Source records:
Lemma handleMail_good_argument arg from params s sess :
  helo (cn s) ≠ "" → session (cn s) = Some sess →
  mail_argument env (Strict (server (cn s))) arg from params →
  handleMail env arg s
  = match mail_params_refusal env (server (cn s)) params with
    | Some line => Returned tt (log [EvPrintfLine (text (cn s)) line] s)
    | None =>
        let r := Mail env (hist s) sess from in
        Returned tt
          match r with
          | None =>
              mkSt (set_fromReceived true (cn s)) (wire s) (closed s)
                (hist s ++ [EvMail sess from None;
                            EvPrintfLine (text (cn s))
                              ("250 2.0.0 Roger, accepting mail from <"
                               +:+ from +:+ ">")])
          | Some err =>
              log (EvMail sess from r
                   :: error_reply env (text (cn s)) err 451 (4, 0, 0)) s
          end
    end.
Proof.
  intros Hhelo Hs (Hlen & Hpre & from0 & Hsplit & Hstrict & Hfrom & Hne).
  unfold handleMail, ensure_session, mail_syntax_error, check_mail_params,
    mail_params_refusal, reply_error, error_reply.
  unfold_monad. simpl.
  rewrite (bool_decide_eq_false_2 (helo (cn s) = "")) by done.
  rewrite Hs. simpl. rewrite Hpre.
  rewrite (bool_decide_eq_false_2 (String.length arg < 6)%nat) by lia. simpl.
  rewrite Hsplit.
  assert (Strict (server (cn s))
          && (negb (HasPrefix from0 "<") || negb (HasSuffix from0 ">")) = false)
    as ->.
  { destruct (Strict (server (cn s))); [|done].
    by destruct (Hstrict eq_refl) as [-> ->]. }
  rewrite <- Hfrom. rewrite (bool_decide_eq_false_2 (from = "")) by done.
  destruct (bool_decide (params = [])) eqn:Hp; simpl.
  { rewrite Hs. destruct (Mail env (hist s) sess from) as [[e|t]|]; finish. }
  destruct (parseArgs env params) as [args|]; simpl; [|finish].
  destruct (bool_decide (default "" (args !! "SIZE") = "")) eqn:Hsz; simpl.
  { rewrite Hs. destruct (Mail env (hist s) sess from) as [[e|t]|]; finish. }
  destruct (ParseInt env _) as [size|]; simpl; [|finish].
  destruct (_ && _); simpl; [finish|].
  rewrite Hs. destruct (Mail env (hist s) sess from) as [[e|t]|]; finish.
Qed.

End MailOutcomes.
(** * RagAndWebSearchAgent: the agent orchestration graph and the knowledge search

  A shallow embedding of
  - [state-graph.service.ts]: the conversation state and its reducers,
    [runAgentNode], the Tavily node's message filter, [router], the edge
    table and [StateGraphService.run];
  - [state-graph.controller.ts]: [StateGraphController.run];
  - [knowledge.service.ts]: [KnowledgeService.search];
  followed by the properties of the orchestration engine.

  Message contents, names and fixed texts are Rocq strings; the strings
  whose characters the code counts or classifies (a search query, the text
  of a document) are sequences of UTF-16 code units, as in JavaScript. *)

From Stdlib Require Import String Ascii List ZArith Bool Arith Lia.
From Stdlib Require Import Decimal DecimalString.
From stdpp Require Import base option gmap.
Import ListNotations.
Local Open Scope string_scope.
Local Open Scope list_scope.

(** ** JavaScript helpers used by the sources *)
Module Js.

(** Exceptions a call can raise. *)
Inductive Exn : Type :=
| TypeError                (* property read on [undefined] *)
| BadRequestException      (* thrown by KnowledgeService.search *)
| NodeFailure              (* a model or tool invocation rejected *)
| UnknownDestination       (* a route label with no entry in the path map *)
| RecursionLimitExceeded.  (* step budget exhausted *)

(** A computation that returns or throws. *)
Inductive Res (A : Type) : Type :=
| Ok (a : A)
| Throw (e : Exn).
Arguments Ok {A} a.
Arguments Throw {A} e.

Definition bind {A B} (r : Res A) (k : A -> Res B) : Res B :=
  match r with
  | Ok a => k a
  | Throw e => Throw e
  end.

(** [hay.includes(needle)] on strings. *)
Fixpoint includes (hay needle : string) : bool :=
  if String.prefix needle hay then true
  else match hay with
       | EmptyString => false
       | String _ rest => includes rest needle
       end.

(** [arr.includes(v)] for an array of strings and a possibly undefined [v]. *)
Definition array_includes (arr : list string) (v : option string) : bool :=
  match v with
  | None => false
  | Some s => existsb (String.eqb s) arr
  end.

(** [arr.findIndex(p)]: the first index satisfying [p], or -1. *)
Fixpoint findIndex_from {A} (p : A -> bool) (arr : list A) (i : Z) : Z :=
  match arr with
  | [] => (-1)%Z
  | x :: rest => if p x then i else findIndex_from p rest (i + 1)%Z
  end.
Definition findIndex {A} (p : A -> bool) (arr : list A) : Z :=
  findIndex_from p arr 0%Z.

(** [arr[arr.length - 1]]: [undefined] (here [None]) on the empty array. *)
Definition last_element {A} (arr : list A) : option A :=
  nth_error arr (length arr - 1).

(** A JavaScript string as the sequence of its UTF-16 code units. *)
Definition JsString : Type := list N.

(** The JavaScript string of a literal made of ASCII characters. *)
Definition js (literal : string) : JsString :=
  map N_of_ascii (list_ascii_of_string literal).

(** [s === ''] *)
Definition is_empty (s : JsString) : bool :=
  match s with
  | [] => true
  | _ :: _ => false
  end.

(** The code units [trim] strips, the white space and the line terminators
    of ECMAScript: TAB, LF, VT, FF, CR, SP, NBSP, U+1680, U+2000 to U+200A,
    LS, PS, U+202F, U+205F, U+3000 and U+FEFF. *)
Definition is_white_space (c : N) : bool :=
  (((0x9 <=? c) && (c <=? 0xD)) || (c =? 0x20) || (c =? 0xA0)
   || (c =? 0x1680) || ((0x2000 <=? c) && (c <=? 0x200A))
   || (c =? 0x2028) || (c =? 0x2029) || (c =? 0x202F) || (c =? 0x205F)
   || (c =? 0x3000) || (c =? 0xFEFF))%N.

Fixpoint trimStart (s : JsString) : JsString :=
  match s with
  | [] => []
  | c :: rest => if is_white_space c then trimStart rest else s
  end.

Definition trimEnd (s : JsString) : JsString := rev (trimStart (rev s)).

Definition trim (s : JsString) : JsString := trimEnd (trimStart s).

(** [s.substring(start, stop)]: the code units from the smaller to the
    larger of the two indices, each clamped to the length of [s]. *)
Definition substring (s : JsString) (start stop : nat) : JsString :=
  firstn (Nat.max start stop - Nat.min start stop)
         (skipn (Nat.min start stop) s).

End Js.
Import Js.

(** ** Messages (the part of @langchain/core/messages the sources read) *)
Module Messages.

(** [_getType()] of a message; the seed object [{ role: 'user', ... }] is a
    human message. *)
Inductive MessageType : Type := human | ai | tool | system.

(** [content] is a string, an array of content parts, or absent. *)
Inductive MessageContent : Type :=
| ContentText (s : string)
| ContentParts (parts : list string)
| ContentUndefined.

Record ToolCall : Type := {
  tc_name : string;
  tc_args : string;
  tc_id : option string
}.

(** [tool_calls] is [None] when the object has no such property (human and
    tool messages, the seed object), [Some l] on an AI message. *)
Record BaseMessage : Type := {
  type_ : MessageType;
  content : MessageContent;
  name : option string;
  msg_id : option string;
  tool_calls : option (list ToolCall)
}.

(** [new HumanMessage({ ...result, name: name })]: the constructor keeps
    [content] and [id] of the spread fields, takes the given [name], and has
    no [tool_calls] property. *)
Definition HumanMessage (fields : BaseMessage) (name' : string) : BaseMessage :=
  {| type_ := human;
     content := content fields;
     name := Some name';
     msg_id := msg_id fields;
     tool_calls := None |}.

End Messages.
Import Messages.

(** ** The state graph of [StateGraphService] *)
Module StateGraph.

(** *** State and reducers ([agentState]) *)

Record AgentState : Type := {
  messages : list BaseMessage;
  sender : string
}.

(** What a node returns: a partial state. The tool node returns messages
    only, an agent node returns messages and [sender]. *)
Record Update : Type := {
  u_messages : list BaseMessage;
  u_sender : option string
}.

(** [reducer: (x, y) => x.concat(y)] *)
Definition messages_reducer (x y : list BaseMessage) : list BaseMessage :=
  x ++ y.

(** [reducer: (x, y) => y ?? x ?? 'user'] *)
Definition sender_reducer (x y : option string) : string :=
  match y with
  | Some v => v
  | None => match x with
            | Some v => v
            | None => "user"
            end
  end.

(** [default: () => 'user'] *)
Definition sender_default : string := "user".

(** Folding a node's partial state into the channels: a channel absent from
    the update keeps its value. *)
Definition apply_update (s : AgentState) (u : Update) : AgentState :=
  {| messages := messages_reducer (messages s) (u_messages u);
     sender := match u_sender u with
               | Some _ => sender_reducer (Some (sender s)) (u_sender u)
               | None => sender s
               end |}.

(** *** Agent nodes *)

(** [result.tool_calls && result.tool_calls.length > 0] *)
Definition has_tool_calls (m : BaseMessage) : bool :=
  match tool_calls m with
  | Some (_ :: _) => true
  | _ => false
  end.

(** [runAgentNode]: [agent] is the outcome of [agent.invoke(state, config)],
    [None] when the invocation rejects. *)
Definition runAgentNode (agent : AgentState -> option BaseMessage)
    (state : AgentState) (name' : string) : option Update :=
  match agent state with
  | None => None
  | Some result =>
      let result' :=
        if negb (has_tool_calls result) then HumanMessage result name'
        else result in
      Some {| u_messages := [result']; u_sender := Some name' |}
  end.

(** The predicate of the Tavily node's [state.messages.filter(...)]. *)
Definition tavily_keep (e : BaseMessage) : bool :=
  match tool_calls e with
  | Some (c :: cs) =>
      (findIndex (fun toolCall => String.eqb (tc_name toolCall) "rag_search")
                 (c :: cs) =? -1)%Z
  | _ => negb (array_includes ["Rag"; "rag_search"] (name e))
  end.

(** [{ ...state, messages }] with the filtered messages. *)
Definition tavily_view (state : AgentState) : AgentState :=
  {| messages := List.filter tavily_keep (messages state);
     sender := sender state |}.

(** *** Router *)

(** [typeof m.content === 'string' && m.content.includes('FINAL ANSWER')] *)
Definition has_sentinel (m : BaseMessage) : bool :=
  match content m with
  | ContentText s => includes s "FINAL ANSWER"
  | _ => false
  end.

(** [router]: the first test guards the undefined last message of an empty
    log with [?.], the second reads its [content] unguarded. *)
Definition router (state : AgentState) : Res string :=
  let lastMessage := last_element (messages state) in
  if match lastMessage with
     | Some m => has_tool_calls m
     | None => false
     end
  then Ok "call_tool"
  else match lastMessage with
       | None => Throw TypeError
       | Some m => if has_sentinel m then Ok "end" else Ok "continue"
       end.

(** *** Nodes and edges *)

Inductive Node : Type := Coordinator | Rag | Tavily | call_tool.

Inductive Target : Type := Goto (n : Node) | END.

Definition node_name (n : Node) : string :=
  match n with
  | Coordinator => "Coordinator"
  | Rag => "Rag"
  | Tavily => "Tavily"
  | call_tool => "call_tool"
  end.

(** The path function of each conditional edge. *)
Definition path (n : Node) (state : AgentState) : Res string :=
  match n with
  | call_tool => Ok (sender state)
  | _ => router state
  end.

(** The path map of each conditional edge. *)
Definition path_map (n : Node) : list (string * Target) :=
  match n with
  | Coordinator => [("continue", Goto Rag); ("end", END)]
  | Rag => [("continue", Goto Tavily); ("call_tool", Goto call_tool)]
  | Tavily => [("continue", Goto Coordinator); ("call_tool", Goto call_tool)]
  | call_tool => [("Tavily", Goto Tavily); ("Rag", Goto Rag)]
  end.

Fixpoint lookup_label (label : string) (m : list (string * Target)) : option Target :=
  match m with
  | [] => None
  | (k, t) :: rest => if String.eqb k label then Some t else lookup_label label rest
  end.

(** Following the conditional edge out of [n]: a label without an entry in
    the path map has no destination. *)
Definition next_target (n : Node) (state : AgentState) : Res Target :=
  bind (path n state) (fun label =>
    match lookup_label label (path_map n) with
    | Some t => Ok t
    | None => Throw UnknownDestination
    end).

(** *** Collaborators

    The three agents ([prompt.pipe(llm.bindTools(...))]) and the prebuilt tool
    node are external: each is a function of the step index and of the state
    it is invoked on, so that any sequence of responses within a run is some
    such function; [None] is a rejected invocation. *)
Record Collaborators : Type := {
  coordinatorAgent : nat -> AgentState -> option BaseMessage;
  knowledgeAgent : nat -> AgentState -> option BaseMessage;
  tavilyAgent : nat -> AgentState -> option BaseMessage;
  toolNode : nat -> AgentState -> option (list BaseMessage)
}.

__Problem requirements__:
Filter the preceding entries down to the lines with "code".

__Your response__:
  whose characters the code counts or classifies (a search query, the text
  of a document) are sequences of UTF-16 code units, as in JavaScript. *)
(** A JavaScript string as the sequence of its UTF-16 code units. *)
(** The code units [trim] strips, the white space and the line terminators
(** [s.substring(start, stop)]: the code units from the smaller to the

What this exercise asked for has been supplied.